Where does the string "loaded" appear? Copy every line of the entries below that holds it.

- _Stored data_:
------------------------
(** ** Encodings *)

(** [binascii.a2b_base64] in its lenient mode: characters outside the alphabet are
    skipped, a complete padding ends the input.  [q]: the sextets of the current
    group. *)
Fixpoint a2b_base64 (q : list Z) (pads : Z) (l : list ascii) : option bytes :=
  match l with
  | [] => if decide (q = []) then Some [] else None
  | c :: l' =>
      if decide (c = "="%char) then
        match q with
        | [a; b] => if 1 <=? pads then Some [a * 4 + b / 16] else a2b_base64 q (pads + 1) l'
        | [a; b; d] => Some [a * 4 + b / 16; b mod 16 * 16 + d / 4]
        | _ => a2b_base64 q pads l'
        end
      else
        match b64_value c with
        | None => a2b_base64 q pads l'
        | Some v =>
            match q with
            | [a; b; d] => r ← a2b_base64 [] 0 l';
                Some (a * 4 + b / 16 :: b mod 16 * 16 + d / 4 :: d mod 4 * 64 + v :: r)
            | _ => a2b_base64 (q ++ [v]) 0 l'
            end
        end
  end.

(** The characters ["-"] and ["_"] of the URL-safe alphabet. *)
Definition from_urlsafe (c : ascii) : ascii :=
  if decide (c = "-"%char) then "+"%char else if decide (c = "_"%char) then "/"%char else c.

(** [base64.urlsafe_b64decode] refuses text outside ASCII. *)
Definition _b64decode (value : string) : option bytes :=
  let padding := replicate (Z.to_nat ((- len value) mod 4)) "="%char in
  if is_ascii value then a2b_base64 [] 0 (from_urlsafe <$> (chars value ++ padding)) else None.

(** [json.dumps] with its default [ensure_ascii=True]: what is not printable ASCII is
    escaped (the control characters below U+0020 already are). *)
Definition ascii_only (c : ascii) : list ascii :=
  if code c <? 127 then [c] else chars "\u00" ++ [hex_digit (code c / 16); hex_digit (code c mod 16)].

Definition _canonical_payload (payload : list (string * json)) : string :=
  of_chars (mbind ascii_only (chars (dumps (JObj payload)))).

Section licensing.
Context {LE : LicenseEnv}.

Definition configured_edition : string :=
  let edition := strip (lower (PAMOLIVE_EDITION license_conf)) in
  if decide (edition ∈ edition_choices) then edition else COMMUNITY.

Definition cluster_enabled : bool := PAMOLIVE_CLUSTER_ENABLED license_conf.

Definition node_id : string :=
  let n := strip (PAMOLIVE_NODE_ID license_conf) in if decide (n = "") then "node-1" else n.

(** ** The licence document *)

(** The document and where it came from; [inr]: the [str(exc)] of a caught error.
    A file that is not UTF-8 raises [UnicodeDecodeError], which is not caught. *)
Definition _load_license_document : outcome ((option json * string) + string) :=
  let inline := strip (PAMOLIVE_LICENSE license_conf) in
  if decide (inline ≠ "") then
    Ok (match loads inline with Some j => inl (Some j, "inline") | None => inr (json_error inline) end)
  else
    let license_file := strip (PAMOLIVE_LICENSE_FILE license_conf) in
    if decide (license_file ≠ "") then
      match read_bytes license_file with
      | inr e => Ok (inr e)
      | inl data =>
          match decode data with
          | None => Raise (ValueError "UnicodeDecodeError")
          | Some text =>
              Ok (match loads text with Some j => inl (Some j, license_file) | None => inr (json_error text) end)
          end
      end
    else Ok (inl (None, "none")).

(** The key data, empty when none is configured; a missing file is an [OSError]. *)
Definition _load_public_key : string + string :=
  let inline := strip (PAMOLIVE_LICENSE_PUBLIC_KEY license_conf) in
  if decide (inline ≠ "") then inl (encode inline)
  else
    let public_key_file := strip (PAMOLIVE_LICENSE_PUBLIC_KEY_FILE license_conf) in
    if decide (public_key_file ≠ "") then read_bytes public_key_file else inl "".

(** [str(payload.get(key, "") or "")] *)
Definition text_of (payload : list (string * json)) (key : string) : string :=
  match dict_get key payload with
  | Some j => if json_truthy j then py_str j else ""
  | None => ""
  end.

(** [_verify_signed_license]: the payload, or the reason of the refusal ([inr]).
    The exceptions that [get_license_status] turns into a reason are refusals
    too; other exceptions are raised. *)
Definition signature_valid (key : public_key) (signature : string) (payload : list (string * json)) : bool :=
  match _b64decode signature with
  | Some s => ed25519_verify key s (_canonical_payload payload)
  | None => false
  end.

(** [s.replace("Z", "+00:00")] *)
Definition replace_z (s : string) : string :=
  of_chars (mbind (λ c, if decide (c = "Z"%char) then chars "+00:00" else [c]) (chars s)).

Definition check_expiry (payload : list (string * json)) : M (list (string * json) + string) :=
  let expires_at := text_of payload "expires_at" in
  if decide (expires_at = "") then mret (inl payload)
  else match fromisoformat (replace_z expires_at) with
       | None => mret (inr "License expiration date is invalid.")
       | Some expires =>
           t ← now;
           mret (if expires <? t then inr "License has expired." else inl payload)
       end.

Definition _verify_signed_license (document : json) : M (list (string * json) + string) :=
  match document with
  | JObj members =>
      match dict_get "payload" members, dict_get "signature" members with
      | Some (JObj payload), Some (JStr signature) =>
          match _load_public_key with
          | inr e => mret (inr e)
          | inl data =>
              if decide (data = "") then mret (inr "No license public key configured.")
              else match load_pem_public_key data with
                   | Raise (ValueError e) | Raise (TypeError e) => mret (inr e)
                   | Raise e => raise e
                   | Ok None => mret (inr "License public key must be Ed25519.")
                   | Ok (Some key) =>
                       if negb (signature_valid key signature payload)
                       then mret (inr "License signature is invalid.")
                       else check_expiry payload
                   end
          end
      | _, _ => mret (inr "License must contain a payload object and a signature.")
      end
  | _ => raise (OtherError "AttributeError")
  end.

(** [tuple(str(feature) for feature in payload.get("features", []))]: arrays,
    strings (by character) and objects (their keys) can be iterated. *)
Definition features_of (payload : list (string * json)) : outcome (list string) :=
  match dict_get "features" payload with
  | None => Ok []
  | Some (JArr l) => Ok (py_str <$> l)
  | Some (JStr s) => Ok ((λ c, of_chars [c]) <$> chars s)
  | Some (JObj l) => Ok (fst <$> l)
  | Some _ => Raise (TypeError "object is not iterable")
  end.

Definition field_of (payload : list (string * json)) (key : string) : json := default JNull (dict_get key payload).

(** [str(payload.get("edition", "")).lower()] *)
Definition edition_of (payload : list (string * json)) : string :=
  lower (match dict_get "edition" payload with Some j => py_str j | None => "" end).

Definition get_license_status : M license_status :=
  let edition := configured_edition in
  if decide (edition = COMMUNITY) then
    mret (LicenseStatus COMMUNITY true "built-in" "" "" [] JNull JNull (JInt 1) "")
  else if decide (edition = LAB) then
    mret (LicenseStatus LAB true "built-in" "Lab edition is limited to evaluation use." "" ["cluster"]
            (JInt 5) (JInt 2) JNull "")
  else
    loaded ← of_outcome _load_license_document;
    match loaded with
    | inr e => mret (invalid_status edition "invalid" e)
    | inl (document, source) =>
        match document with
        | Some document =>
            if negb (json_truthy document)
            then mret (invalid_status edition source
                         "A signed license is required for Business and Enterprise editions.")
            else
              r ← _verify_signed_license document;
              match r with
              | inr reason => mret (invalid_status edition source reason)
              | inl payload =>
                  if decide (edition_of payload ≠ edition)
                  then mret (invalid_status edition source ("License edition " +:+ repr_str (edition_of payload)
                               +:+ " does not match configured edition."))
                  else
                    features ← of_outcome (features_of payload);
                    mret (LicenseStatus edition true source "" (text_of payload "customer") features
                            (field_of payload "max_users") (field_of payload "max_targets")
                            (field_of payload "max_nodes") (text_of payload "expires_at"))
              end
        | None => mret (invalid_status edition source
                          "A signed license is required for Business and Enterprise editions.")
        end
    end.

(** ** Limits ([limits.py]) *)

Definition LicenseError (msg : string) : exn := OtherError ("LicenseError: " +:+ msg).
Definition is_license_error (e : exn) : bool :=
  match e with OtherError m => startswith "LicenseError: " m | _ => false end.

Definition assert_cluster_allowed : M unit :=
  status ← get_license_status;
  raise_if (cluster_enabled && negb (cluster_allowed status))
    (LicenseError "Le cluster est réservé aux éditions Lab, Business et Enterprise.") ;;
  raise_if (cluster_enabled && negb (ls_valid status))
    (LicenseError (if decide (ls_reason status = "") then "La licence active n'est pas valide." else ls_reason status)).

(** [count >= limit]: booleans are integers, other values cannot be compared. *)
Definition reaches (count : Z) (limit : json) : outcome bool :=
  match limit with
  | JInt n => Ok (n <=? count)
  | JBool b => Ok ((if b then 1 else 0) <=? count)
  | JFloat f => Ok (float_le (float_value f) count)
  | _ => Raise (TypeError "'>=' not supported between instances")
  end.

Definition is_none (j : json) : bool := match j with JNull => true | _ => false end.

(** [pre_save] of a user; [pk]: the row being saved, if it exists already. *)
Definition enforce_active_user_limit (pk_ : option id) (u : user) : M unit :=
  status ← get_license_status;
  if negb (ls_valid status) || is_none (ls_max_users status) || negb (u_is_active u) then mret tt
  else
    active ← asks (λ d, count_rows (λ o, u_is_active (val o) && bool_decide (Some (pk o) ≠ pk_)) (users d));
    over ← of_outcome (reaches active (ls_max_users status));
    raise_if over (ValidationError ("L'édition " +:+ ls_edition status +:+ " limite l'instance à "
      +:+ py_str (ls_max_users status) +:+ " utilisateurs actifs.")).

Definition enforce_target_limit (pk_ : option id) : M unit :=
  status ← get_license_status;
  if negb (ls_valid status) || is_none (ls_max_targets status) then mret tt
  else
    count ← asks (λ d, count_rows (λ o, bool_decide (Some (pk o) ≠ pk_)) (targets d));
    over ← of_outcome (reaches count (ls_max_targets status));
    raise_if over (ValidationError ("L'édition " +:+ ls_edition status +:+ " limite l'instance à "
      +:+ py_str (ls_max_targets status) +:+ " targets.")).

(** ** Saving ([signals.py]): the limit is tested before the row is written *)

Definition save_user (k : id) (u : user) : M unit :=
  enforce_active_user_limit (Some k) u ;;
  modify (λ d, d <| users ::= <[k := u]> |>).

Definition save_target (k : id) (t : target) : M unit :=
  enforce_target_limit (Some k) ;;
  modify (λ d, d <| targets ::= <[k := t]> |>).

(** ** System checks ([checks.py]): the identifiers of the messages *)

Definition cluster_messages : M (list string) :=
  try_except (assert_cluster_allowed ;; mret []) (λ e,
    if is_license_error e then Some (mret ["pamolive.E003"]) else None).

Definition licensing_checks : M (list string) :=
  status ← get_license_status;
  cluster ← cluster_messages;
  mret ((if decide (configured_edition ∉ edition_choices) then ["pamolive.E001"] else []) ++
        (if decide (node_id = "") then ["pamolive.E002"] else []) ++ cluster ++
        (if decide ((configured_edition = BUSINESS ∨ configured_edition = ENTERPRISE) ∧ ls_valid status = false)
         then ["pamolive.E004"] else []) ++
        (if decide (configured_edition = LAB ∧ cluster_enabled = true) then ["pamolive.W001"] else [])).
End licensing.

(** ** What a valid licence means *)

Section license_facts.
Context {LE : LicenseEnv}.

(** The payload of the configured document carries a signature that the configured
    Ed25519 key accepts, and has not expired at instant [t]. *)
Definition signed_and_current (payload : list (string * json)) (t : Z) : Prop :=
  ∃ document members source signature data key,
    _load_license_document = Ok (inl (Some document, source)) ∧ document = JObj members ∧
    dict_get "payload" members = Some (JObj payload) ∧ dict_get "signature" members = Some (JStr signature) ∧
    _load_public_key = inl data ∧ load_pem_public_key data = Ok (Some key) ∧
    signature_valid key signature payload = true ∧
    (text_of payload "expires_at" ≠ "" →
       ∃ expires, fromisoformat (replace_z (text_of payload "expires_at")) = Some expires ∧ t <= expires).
------------------------
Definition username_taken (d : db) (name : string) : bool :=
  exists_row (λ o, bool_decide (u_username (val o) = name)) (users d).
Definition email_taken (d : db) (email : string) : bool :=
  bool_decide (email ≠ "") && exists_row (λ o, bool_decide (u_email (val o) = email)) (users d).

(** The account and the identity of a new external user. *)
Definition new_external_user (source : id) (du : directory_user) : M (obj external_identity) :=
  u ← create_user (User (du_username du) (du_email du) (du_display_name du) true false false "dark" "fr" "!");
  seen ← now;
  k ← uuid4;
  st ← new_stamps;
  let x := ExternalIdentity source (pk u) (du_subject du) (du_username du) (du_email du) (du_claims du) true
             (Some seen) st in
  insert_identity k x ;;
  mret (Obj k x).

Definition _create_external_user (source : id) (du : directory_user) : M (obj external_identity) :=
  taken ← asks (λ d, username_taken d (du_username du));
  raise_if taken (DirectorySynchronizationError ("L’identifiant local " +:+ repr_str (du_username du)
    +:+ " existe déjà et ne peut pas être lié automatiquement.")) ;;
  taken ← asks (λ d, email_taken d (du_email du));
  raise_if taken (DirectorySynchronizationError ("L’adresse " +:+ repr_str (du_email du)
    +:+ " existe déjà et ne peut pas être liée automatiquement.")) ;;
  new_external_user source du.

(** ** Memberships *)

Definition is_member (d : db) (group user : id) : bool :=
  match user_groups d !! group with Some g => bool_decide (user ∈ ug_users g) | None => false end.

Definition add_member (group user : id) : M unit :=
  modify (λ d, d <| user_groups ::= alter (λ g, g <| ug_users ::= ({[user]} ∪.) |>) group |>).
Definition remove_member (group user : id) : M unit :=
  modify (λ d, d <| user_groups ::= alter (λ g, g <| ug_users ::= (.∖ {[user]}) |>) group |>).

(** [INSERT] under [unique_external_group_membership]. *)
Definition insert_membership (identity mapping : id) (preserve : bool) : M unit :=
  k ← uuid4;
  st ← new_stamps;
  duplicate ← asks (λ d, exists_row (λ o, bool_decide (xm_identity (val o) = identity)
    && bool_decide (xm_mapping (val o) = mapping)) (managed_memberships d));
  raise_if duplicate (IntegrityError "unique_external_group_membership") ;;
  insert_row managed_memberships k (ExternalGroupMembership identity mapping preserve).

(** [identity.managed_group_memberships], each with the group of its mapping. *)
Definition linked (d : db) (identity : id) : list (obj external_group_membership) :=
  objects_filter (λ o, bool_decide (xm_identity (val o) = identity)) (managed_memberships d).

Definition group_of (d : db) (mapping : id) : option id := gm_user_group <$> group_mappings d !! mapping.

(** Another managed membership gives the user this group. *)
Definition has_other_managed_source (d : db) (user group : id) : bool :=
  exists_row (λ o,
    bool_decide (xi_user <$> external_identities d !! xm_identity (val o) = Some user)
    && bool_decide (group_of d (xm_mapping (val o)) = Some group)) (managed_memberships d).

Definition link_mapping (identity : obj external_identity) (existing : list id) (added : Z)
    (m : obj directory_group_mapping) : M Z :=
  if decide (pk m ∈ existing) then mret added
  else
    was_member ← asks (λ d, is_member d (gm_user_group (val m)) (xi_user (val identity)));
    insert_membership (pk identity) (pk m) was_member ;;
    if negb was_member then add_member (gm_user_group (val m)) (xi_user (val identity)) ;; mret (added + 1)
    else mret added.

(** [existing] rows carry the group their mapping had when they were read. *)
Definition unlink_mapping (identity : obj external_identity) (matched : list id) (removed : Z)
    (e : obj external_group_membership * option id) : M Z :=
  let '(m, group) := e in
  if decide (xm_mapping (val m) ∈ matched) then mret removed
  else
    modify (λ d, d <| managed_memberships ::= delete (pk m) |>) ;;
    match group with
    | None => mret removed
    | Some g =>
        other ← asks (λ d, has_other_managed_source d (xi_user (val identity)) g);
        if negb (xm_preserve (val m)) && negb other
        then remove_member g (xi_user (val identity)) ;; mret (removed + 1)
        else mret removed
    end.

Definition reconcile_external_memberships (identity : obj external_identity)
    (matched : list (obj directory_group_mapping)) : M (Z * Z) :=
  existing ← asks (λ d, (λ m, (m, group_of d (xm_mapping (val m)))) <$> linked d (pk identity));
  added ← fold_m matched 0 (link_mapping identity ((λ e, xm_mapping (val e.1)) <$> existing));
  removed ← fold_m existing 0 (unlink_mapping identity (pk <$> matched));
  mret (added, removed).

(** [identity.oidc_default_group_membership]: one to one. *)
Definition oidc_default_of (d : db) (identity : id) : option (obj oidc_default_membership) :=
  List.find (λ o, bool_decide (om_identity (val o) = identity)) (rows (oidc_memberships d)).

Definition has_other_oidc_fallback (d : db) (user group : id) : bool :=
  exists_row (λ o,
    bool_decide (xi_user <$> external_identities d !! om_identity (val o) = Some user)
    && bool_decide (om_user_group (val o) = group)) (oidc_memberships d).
------------------------
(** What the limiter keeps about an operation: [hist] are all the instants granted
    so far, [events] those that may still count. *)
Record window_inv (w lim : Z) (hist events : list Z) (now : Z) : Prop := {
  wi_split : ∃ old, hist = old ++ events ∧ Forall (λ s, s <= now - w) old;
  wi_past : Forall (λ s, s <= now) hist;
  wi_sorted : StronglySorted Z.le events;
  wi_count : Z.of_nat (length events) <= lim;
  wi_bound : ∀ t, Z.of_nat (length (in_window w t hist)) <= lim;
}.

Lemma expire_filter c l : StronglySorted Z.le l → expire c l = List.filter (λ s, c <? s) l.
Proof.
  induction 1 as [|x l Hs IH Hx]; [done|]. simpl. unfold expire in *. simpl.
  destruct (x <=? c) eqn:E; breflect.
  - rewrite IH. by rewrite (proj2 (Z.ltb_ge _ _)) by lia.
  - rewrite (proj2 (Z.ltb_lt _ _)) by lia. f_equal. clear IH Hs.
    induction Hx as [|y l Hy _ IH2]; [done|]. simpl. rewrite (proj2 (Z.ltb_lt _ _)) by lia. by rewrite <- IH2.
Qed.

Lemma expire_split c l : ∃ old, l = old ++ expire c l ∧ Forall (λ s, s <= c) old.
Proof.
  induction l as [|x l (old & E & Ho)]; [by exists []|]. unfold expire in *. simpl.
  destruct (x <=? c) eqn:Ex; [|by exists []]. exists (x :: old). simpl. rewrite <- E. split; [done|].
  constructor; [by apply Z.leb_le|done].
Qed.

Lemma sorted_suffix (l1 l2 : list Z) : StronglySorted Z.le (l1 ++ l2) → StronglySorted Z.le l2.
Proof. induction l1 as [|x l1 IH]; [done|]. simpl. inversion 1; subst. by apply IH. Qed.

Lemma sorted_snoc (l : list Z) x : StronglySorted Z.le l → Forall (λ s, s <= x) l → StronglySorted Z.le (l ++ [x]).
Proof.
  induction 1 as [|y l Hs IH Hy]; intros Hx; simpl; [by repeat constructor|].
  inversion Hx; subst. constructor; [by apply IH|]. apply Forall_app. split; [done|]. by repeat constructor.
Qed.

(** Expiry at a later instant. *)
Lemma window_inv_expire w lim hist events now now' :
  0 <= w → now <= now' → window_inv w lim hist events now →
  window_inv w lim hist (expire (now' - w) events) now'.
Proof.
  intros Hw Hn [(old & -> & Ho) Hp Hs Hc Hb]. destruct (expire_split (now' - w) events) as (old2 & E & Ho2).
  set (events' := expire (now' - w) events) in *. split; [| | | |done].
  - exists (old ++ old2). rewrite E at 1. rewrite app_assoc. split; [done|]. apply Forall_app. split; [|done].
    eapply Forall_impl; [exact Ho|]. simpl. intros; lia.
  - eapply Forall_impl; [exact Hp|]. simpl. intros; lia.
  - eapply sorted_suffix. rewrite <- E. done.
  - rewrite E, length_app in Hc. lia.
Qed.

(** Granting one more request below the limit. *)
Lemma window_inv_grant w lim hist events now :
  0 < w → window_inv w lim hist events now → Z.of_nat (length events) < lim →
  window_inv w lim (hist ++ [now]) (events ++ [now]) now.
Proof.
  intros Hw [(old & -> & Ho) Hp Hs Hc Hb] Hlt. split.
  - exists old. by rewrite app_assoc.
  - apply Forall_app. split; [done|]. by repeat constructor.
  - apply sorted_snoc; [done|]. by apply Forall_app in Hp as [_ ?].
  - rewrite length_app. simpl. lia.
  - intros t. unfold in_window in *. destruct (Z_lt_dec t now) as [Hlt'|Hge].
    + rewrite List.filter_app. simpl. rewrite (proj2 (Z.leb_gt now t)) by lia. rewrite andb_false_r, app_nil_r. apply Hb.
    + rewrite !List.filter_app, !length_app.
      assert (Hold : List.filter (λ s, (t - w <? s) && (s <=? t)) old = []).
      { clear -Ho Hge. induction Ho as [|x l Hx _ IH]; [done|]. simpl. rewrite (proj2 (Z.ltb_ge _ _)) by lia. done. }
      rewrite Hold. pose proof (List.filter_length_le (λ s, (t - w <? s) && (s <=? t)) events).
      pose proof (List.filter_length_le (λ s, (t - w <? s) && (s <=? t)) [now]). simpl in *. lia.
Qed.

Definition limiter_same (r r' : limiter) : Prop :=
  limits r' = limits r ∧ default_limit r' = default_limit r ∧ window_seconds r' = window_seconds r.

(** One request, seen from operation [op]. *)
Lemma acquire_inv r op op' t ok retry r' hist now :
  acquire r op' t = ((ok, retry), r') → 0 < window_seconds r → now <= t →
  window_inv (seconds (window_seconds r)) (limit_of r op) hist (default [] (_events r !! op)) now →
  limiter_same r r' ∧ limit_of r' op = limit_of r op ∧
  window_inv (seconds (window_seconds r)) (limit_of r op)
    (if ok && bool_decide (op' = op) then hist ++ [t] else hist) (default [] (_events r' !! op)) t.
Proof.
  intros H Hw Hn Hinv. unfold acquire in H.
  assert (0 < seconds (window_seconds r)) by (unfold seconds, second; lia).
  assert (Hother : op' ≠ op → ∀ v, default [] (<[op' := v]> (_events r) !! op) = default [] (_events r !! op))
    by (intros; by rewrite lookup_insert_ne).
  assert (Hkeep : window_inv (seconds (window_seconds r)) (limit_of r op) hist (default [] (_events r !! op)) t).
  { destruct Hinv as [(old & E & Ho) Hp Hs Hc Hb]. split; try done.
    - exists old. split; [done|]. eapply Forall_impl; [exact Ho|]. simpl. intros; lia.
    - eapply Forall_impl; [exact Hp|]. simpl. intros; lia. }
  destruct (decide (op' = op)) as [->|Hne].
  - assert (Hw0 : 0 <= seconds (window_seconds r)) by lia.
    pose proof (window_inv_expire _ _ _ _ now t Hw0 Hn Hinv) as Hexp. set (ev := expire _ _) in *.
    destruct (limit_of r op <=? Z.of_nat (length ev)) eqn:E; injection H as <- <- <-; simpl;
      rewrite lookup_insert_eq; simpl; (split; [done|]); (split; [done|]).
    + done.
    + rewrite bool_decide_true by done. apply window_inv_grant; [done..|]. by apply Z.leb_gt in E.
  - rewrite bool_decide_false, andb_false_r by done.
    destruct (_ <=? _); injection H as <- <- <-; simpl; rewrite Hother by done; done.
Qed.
------------------------
- _Completed exercise_:
    loaded ← of_outcome _load_license_document;
    match loaded with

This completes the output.